You might need to set different opt_shape_param when you convert your model. since the default config is for the two-stage model or retinanet-like model.
read this for detail.
Thank you, I think changing min_shape solved that problem. But now, I have problem that when I run model in Triton, it fails with message
I0709 10:05:41.195130 1 plan_backend.cc:2513] Running yolo_cropper_0_gpu0 with 1 requests
I0709 10:05:41.195174 1 plan_backend.cc:3431] Optimization profile default [0] is selected for yolo_cropper_0_gpu0
I0709 10:05:41.195216 1 pinned_memory_manager.cc:161] pinned memory allocation: size 3326976, addr 0x7f378a000090
I0709 10:05:41.195995 1 plan_backend.cc:2936] Context with profile default [0] is being executed for yolo_cropper_0_gpu0
E0709 10:05:41.196090 1 logging.cc:43] (Unnamed Layer* 214) [Concatenation]: dimensions not compatible for concatenation
E0709 10:05:41.196099 1 logging.cc:43] shapeMachine.cpp (276) - Shape Error in operator(): condition '==' violated
E0709 10:05:41.196104 1 logging.cc:43] Instruction: CHECK_EQUAL 30 29
Do you know, to what concatenation it could be referring to?

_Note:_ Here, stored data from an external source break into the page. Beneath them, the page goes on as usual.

(** * medi-bridge-backend: forum and doctor controllers

    A shallow embedding of [controllers/forumController.js] and of the two
    guarded handlers of [controllers/doctorController.js], over a model of
    the document store the handlers talk to.

    Conventions of the embedding.
    - An ObjectId is the 96-bit number it denotes; the driver hands out a
      fresh one at every [Model.create].
    - A collection is a finite map from ObjectId to document.
    - A handler is a computation in the monad [M]: it reads and updates the
      store and journals every write it issues, in order.
    - The store is available: the [catch] branches of the handlers (status
      500) are reached only when a store call throws, which the model's store
      never does. *)

From stdpp Require Import gmap strings list sorting.
From Stdlib Require Import Ascii NArith.

Set Warnings "-register-all".

Local Open Scope string_scope.
Local Open Scope N_scope.

(** ** Documents *)

Abbreviation ObjectId := N (only parsing).
Abbreviation Timestamp := N (only parsing).

(** Modelled from the spec: the schema of [models/postModel.js], which is
    not part of the sources: content, a polymorphic author reference tagged
    by [authorType], the [comments] linkage array and the creation time. *)
Record Post := mkPost {
  post_content : string;
  post_author : ObjectId;
  post_authorType : string;
  post_comments : list ObjectId;
  post_createdAt : Timestamp
}.

(** Modelled from the spec: the schema of [models/commentModel.js], which is
    not part of the sources: as a post, plus the owning post, the parent
    comment ([None] is [null], a top-level comment) and the [replies]
    linkage array. *)
Record Comment := mkComment {
  comment_content : string;
  comment_author : ObjectId;
  comment_authorType : string;
  comment_post : ObjectId;
  comment_parentComment : option ObjectId;
  comment_replies : list ObjectId;
  comment_createdAt : Timestamp
}.

Record User := mkUser {
  user_name : string
}.

(** One entry of a doctor's [availableSlots]: the handler reads and writes
    the fields [date] and [slots] only. *)
Record Availability := mkAvailability {
  date : string;
  slots : list string
}.

Record Doctor := mkDoctor {
  doctor_name : string;
  doctor_specialization : string;
  availableSlots : list Availability
}.

(** An appointment: the handlers read [doctorId] and [status] and write
    [status]; the other fields stand for the rest of the document. *)
Record Appointment := mkAppointment {
  appt_doctorId : ObjectId;
  appt_userId : ObjectId;
  appt_date : string;
  appt_time : string;
  appt_status : string
}.

#[global] Instance Post_eq_dec : EqDecision Post.
Proof. solve_decision. Defined.
#[global] Instance Comment_eq_dec : EqDecision Comment.
Proof. solve_decision. Defined.
#[global] Instance Availability_eq_dec : EqDecision Availability.
Proof. solve_decision. Defined.
#[global] Instance Appointment_eq_dec : EqDecision Appointment.
Proof. solve_decision. Defined.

Input I pass is shaped (1, 3, 608, 456)
Errr, I do not have much experience with Triton. According to the logs, It seems like the input tensor shape is not 32 multiples(this limit comes from mmdet). Please check if the preprocess is the same as mmdetection.
Thank you for direction. It was seems like it was indeed padding problem, interestingly this problem did not occur with Faster-RCNN model.

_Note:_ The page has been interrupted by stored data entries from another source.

Example matchesQuery_title_and_text :
  matchesQuery "Senior  backend engineer for the team" "Senior Backend Engineer" "Join our team" = 7%Z.
Proof. vm_compute. reflexivity. Qed.

Example matchesQuery_only_stopwords : matchesQuery " a  of the " "Anything" "" = 1%Z.
Proof. vm_compute. reflexivity. Qed.

(** C8, the statement of the specification fails: "senior" occurs neither
    in the title nor in the extra text, so the score is 0 and not above. *)
Lemma matchesQuery_senior_counterexample :
  ¬ (0 < matchesQuery "senior backend engineer" "Backend Engineer" "")%Z.
Proof. vm_compute. discriminate. Qed.

(** C8, amended.  matchesQuery("senior backend engineer", "Backend
    Engineer", "") returns 0, as the token "senior" is missing from the text;
    the query "backend engineer", whose tokens all occur in the title, scores
    above 0; and matchesQuery("blockchain", "Backend Engineer", "") returns
    0. *)
Theorem matchesQuery_examples :
  matchesQuery "senior backend engineer" "Backend Engineer" "" = 0%Z ∧
  (0 < matchesQuery "backend engineer" "Backend Engineer" "")%Z ∧
  matchesQuery "blockchain" "Backend Engineer" "" = 0%Z.
Proof. vm_compute. auto. Qed.

(** ** dedupe *)



Lemma dedupeLoop_fresh seen jobs j :
  j ∈ dedupeLoop seen jobs → dedupeKey (jobUrl j) ∉ seen.
Proof.
  revert seen. induction jobs as [|j0 jobs IH]; intros seen; simpl.
  - intros H. by apply not_elem_of_nil in H.
  - destruct (bool_decide _) eqn:E; [apply IH|].
    apply bool_decide_eq_false in E.
    intros H. apply elem_of_cons in H as [-> | H]; [done|].
    apply IH in H. set_solver.
Qed.

Lemma dedupeLoop_NoDup seen jobs :
  NoDup (map (fun j => dedupeKey (jobUrl j)) (dedupeLoop seen jobs)).
Proof.
  revert seen. induction jobs as [|j jobs IH]; intros seen; simpl; [constructor|].
  destruct (bool_decide _); [apply IH|]. simpl. constructor; [|apply IH].
  intros Hin. apply list_elem_of_fmap in Hin as (j' & Hk & Hj').
  apply dedupeLoop_fresh in Hj'. rewrite <- Hk in Hj'. set_solver.
Qed.





(** * Further properties of the code *)

(** ** Paths and property keys *)










(** ** More on applySuggestion *)


Lemma delete_past_end {A} (l : list A) i : (length l ≤ i)%nat → delete i l = l.
Proof.
  revert i. induction l as [|x l IH]; intros i Hi; [by destruct i|].
  destruct i as [|i]; simpl in *; [lia|]. f_equal. apply IH. lia.
Qed.

Lemma descend_store loc d c new :
  descend d loc = Ret (Some c) → isContainer c = true →
  descend (store d loc new) loc = Ret (Some new).
Proof.
  revert d. induction loc as [|p loc IH]; intros d; simpl; [done|].
  destruct (nullish d); [discriminate|].
  destruct (getProp d p) as [c1| |] eqn:E; simpl; try discriminate.
  intros Hd Hc.
  assert (isContainer c1 = true) as Hc1.
  { destruct (isContainer c1) eqn:E1; [done|].
    by rewrite (descend_primitive _ _ _ E1 Hd) in Hc. }
  pose proof (getProp_container _ _ _ E Hc1) as Hv.
  destruct d; try done.
  - destruct Hv as (i & Hi & Hl). rewrite Hi, Hl. simpl.
    unfold getProp. simpl. rewrite Hi. simpl. unfold elem.
    rewrite list_lookup_insert_eq by (by eapply lookup_lt_Some). simpl. by apply IH.
  - rewrite Hv. simpl. unfold getProp. simpl. rewrite lookup_insert_eq. simpl. by apply IH.
Qed.

Lemma deleteProp_Throw parent key e :
  deleteProp parent key = Throw e →
  e = TypeError ∧
  match parent with
  | VObj _ => False
  | VArr _ => ToPropertyKey key = "length"
  | _ => True
  end.
Proof.
  unfold deleteProp. destruct parent as [| | | | |l|m]; try discriminate.
  - by intros [= <-].
  - by intros [= <-].
  - destruct (arrayIndex _); [destruct (_ <? _)%nat | destruct (_ =? "length")];
      try discriminate; by intros [= <-].
  - destruct (arrayIndex _); [discriminate|].
    destruct (_ =? "length") eqn:El; [|discriminate].
    apply String.eqb_eq in El. by intros [= <-].
Qed.

Lemma setProp_Throw parent key v e :
  setProp parent key v = Throw e → e = TypeError ∧ isContainer parent = false.
Proof.
  unfold setProp. destruct parent as [| | | | |l|m]; try discriminate;
    try (by intros [= <-]).
  destruct (arrayIndex _); discriminate.
Qed.



(** X3.  Removing what is not there changes nothing: a removal through a
    number key at or past the end of the array, or of a key the parent map
    does not have, returns the document as it was. *)
Theorem applySuggestion_remove_absent (s : Suggestion) (d : value) (r : resolved) :
  type s = Remove →
  resolvePath d (section s) = Ret (Some r) →
  match r_parent r, r_key r with
  | VArr l, PIndex i => (length l ≤ N.to_nat i)%nat
  | VObj m, k => m !! ToPropertyKey k = None
  | _, _ => False
  end →
  applySuggestion s d = Ret d.
Proof.
  intros Ht Hres Habs.
  destruct (resolvePath_Some _ _ _ Hres) as (_ & Hd & _).
  assert (isContainer (r_parent r) = true) as Hc
    by (destruct (r_parent r); try done; by destruct (r_key r)).
  destruct (descend_container _ _ _ Hd Hc) as (_ & _ & Hid).
  unfold applySuggestion, mutate. rewrite Hres. simpl. rewrite Ht. simpl.
  destruct (r_parent r) as [| | | | |l|m] eqn:Hp; try done.
  - destruct (r_key r) as [k|i]; [done|].
    unfold splice1. rewrite delete_past_end by done. simpl. by rewrite Hid.
  - assert (deleteProp (VObj m) (r_key r) = Ret (VObj m)) as ->.
    { unfold deleteProp. rewrite delete_id; [done|]. by destruct (r_key r). }
    simpl. by rewrite Hid.
Qed.

Lemma applySuggestion_remove_absent_witness :
  applySuggestion (makeSuggestion "experience[0].bullets[3]" Remove "") TEST_PROFILE
  = Ret TEST_PROFILE.
Proof.
  apply (applySuggestion_remove_absent
           (makeSuggestion "experience[0].bullets[3]" Remove "") TEST_PROFILE
           (Resolved [PName "experience"; PIndex 0; PName "bullets"]
                     (VArr [VStr "First bullet"; VStr "Old bullet"; VStr "Third bullet"])
                     (PIndex 3))).
  - reflexivity.
  - vm_compute. reflexivity.
  - simpl. lia.
Defined.

Lemma arraySet_idem l i v : arraySet (arraySet l i v) i v = arraySet l i v.
Proof.
  assert (N.to_nat i < length (arraySet l i v))%nat as Hlt.
  { unfold arraySet. destruct (N.to_nat i <? length l)%nat eqn:E.
    - apply Nat.ltb_lt in E. by rewrite length_insert.
    - apply Nat.ltb_ge in E. rewrite !length_app, length_replicate. simpl. lia. }
  unfold arraySet at 1. rewrite (proj2 (Nat.ltb_lt _ _) Hlt).
  apply list_insert_id. pose proof (elem_arraySet_eq l i v) as He. unfold elem in He.
  destruct (arraySet l i v !! N.to_nat i) eqn:E; [by simpl in He; subst|].
  apply lookup_ge_None in E. lia.
Qed.

(** X4.  A rewrite is idempotent: applying to the result of a rewrite the
    same suggestion again returns that result unchanged. *)
Theorem applySuggestion_rewrite_idempotent (s : Suggestion) (d d' : value) (r : resolved) :
  isRemove (type s) = false →
  resolves_inside d (section s) r →
  applySuggestion s d = Ret d' →
  applySuggestion s d' = Ret d'.
Proof.
  intros Ht [Hres Hin] Happ.
  destruct (resolvePath_Some _ _ _ Hres) as (Hsplit & Hd & _).
  assert (isContainer (r_parent r) = true) as Hc by (by destruct (r_parent r)).
  unfold applySuggestion, mutate in Happ. rewrite Hres in Happ. simpl in Happ.
  rewrite Ht in Happ.
  destruct (setProp (r_parent r) (r_key r) (VStr (suggested s))) as [parent'| |] eqn:Hset;
    simpl in Happ; try discriminate.
  injection Happ as <-.
  assert (isContainer parent' = true ∧
          setProp parent' (r_key r) (VStr (suggested s)) = Ret parent') as [Hc' Hset'].
  { unfold setProp in *. destruct (r_parent r); try done.
    - destruct (arrayIndex _) as [i|]; [|done]. injection Hset as <-.
      split; [done|]. by rewrite arraySet_idem.
    - injection Hset as <-. split; [done|]. by rewrite insert_insert_eq. }
  pose proof (descend_store _ _ _ parent' Hd Hc) as Hd'.
  destruct (descend_container _ _ _ Hd' Hc') as (_ & _ & Hid).
  unfold applySuggestion, resolvePath. rewrite Hsplit, Hd'. simpl.
  assert (nullish parent' = false) as -> by (by destruct parent').
  simpl. unfold mutate. rewrite Ht, Hset'. simpl. by rewrite Hid.
Qed.

Lemma applySuggestion_rewrite_idempotent_witness :
  let s := makeSuggestion "skills[0].items[6]" Rewrite "Rust" in
  ∃ d', applySuggestion s TEST_PROFILE = Ret d' ∧ applySuggestion s d' = Ret d'.
Proof.
  eexists. split; [vm_compute; reflexivity|].
  eapply (applySuggestion_rewrite_idempotent
            (makeSuggestion "skills[0].items[6]" Rewrite "Rust") TEST_PROFILE _
            (Resolved [PName "skills"; PIndex 0; PName "items"]
                      (VArr [VStr "Go"; VStr "Python"; VStr "TypeScript"; VStr "SQL"])
                      (PIndex 6))).
  - reflexivity.
  - split; [vm_compute; reflexivity | vm_compute; eauto].
  - vm_compute. reflexivity.
Defined.

(** X5.  A removal that addresses an array element by a dotted index, as in
    [bullets.0], goes through [delete] and not through [splice]: the array
    keeps its length, the slot becomes a hole (which the profile file shows
    as [null]) and no element moves. *)
Theorem applySuggestion_remove_dotted_index
    (s : Suggestion) (d : value) (r : resolved) (l : list value) (k : string) (i : N) :
  type s = Remove →
  resolvePath d (section s) = Ret (Some r) →
  r_parent r = VArr l → r_key r = PName k →
  arrayIndex k = Some i → (N.to_nat i < length l)%nat →
  ∃ d' l', applySuggestion s d = Ret d' ∧
           get d' (map ToPropertyKey (r_loc r)) = VArr l' ∧
           length l' = length l ∧
           l' !! N.to_nat i = Some VUndef ∧
           (∀ j, j ≠ N.to_nat i → l' !! j = l !! j) ∧
           jsonify (VArr l') = VArr (<[N.to_nat i := VNull]> (map jsonify l)).
Proof.
  intros Ht Hres Hp Hk Hi Hlt.
  destruct (resolvePath_Some _ _ _ Hres) as (_ & Hd & _).
  assert (isContainer (r_parent r) = true) as Hc by (by rewrite Hp).
  destruct (descend_container _ _ _ Hd Hc) as (_ & Hhit & _).
  exists (store d (r_loc r) (VArr (<[N.to_nat i := VUndef]> l))), (<[N.to_nat i := VUndef]> l).
  split; [|split; [|split; [|split; [|split]]]].
  - unfold applySuggestion, mutate. rewrite Hres. simpl. rewrite Ht, Hp, Hk. simpl.
    unfold deleteProp. simpl. rewrite Hi. apply Nat.ltb_lt in Hlt. by rewrite Hlt.
  - specialize (Hhit (VArr (<[N.to_nat i := VUndef]> l)) []). by rewrite app_nil_r in Hhit.
  - apply length_insert.
  - by apply list_lookup_insert_eq.
  - intros j Hj. by apply list_lookup_insert_ne.
  - simpl. f_equal. clear -Hlt. revert l Hlt. generalize (N.to_nat i) as n.
    induction n as [|n IH]; intros [|x l] Hlt; simpl in *; try lia; [done|].
    f_equal. apply IH. lia.
Qed.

However, now I have problem that triton just exists just with this line printed
#assertion/workspace/converter/amirstan_plugin/src/plugin/batchedNMSPlugin/batchedNMSPlugin.cpp,132
https://github.com/grimoire/amirstan_plugin/blob/ca8d16fadbf169edcf27541d4044fc2115544998/src/plugin/batchedNMSPlugin/batchedNMSPlugin.cpp#L132
Which I believe is related to amirstan_plugin, NVM layer in particular. Is there any way of enabling logging for that plugin in order to debug this situation?
I just simply add print in code and build again.